> [Supplied records]
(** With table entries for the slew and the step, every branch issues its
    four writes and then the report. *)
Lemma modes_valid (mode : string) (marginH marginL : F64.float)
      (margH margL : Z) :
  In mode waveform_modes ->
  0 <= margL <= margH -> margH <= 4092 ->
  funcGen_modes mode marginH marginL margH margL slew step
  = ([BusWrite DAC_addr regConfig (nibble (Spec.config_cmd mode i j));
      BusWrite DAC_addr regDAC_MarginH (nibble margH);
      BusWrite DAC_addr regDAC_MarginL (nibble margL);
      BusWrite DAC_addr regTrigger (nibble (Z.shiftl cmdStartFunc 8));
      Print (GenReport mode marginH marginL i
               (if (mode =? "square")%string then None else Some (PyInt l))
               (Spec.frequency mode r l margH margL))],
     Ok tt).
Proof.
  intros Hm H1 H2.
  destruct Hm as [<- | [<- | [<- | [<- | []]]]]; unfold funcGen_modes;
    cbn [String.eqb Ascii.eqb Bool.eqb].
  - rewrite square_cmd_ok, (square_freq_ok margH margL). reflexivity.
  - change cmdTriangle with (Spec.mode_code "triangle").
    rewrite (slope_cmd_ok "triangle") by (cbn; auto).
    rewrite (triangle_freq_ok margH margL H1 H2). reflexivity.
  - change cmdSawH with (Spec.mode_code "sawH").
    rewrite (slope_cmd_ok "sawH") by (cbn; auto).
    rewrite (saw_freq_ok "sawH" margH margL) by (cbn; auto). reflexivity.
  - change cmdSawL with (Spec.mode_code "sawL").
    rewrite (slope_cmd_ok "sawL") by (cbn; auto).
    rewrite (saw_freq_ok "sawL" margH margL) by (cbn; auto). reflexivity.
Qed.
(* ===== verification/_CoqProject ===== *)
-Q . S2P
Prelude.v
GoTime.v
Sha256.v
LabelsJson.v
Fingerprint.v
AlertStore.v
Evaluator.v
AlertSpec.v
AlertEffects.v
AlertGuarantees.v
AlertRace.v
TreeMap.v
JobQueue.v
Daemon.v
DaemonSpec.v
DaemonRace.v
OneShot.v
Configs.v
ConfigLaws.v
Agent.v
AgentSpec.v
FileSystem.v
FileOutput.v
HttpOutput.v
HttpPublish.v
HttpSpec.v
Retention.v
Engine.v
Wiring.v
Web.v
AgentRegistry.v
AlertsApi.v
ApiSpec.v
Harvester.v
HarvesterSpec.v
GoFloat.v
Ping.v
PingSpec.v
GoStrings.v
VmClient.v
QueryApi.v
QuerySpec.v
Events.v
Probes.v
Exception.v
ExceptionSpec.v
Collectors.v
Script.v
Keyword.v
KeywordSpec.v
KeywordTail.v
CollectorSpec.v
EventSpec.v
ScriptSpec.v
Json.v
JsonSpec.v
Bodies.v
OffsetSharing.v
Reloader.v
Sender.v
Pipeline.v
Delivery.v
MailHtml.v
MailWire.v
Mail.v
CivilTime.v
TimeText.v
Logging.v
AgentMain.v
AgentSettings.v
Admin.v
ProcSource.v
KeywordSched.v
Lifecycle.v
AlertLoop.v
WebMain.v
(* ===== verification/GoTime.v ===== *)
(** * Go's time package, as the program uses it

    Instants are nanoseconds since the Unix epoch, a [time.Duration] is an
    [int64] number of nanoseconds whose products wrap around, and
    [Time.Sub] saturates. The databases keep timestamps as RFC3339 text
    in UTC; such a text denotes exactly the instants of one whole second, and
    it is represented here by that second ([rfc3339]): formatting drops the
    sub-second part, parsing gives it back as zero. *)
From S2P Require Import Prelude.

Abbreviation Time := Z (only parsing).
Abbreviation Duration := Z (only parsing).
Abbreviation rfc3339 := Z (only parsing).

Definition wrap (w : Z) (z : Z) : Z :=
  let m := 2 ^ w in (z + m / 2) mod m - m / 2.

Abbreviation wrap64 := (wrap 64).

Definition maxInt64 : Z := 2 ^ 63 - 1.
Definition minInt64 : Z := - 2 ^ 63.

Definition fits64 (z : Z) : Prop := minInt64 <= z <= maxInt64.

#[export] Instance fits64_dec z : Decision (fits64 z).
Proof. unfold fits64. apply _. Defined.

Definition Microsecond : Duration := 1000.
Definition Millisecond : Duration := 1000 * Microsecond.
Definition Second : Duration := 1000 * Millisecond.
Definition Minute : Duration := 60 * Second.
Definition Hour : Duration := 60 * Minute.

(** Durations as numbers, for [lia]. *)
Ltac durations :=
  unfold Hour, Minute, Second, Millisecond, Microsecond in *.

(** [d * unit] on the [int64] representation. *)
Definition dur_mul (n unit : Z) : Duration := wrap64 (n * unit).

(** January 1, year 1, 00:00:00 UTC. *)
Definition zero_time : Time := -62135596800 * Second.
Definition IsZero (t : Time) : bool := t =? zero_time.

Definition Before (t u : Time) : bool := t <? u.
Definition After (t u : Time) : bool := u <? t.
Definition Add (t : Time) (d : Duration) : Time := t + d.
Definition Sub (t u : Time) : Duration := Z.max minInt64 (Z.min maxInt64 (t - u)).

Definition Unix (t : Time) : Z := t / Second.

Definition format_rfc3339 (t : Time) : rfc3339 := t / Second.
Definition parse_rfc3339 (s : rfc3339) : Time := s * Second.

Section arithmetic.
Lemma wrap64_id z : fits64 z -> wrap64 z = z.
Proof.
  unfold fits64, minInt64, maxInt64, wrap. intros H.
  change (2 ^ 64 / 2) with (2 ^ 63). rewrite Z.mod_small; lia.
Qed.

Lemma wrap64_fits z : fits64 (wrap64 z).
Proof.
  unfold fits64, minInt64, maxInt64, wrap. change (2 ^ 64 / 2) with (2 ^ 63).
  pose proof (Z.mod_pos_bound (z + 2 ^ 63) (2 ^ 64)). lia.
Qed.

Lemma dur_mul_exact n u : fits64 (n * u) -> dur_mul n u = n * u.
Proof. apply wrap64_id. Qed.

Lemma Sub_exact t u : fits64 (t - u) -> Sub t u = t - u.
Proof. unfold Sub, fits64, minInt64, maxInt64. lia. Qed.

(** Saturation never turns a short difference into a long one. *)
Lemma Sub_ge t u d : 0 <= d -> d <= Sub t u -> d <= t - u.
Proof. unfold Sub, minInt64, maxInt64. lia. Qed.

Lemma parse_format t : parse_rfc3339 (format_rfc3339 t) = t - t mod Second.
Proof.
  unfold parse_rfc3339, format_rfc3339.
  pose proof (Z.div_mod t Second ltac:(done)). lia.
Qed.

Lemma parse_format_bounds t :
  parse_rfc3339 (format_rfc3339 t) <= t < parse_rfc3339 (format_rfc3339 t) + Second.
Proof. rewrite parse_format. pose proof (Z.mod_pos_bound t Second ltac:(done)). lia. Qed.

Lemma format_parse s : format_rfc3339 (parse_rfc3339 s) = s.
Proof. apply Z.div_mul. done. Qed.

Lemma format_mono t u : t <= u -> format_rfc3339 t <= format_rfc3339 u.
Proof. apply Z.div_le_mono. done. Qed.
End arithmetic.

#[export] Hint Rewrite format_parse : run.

> [What you have to do]
Go through the entries and return each line where the word "arithmetic" occurs.

> [Response to this task]
Section arithmetic.
End arithmetic.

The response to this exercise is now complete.